▶ [STUDY MATERIAL]
+===+

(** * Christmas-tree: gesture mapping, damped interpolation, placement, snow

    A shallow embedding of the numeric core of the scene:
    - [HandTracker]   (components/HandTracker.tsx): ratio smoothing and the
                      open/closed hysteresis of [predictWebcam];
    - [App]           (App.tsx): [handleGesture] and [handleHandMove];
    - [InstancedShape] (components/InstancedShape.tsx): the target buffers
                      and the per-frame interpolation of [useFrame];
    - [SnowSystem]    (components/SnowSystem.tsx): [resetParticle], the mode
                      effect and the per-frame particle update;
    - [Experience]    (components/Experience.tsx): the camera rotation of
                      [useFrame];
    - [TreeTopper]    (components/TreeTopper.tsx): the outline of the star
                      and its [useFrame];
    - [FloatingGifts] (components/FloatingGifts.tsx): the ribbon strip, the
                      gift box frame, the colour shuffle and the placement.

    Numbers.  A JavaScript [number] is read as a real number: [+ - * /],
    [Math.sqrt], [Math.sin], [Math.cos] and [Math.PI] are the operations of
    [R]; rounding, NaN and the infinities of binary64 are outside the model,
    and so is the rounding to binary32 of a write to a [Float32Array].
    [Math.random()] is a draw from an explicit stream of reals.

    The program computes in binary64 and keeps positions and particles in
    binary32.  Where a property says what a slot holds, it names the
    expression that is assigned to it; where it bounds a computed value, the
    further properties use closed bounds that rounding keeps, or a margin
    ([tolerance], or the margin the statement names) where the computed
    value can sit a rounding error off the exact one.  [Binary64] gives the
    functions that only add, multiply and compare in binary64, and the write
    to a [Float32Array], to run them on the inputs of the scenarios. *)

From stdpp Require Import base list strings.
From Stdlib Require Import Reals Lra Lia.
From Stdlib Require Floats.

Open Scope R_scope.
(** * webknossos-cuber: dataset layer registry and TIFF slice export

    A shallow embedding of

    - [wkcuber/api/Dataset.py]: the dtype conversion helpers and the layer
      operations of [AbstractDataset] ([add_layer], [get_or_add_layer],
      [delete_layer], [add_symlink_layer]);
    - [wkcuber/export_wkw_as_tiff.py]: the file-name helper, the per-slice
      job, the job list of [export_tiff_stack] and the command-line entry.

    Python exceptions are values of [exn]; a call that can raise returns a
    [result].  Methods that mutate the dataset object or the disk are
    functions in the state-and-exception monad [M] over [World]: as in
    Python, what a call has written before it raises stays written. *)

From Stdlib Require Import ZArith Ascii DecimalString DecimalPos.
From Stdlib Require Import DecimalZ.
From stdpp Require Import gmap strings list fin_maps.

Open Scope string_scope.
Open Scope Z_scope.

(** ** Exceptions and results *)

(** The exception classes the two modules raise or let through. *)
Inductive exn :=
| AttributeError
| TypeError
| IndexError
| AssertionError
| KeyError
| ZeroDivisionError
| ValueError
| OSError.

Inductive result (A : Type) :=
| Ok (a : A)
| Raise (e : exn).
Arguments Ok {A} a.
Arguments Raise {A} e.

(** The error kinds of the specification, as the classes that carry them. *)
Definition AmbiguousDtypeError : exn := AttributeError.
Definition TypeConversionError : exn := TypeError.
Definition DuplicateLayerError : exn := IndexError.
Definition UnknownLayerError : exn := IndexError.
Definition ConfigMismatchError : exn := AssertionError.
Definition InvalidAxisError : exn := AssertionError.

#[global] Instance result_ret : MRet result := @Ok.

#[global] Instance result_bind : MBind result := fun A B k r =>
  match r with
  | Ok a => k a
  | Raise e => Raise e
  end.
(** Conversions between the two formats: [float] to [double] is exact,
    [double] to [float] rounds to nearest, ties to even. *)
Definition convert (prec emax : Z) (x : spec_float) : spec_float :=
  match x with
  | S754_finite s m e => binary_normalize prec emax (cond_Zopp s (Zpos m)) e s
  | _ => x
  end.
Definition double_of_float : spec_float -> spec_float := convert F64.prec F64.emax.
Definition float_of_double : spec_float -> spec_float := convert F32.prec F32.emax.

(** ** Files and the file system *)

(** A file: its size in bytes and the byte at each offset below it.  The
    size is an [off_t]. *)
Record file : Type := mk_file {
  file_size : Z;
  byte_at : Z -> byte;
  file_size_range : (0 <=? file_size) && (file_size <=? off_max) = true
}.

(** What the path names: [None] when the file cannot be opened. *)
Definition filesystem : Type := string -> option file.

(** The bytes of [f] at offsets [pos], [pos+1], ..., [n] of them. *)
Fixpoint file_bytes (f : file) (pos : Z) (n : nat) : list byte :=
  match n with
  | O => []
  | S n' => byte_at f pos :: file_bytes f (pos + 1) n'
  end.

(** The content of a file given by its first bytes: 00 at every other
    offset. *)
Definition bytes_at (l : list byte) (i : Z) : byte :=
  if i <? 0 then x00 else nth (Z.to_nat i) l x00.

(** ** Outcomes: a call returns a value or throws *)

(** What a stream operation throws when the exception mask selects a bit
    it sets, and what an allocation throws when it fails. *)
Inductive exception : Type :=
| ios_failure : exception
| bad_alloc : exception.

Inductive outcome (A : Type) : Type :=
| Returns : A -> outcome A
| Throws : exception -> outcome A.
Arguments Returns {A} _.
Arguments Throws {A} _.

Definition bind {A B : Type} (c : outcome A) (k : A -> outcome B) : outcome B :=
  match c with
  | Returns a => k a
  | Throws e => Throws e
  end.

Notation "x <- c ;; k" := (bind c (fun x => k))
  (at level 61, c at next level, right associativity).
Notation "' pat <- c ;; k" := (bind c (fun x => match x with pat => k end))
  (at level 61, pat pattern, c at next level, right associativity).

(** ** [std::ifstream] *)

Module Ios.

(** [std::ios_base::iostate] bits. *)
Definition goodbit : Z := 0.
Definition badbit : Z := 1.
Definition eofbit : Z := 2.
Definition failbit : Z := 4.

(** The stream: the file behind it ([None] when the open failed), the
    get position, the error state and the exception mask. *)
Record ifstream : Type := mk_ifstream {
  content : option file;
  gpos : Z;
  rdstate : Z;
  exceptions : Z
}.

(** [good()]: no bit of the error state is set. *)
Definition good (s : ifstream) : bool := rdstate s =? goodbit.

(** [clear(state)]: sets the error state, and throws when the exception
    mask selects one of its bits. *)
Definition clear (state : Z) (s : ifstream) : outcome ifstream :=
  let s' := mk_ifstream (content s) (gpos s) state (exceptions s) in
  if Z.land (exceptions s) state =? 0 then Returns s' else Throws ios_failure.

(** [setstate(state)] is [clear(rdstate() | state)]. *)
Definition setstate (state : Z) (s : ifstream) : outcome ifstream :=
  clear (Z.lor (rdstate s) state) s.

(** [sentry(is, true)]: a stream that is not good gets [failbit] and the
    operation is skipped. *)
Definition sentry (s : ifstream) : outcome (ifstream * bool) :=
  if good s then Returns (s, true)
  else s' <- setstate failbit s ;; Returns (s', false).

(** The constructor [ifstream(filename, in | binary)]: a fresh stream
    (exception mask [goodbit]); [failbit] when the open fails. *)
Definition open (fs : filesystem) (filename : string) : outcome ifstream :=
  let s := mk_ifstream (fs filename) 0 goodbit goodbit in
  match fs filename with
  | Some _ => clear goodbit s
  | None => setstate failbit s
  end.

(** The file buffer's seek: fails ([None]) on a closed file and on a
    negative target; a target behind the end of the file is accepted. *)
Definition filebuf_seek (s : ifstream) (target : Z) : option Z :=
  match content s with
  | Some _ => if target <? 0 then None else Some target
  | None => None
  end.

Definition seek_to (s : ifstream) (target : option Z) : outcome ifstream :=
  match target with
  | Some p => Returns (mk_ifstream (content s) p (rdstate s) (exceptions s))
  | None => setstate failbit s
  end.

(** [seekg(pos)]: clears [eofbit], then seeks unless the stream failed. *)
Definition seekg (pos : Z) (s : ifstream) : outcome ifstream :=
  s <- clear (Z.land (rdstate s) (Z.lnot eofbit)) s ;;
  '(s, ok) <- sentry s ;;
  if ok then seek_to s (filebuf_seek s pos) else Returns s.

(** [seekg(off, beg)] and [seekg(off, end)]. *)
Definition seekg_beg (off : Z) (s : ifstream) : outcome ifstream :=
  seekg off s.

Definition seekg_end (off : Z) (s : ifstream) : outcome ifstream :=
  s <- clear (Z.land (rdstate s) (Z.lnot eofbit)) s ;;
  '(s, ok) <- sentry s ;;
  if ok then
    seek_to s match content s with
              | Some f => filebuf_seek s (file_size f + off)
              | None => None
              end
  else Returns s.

+===+

Checking the data above line by line, please work out how many lines include "Python", and reply with the number only.

▶ [ANSWER TO THE PROBLEM]
2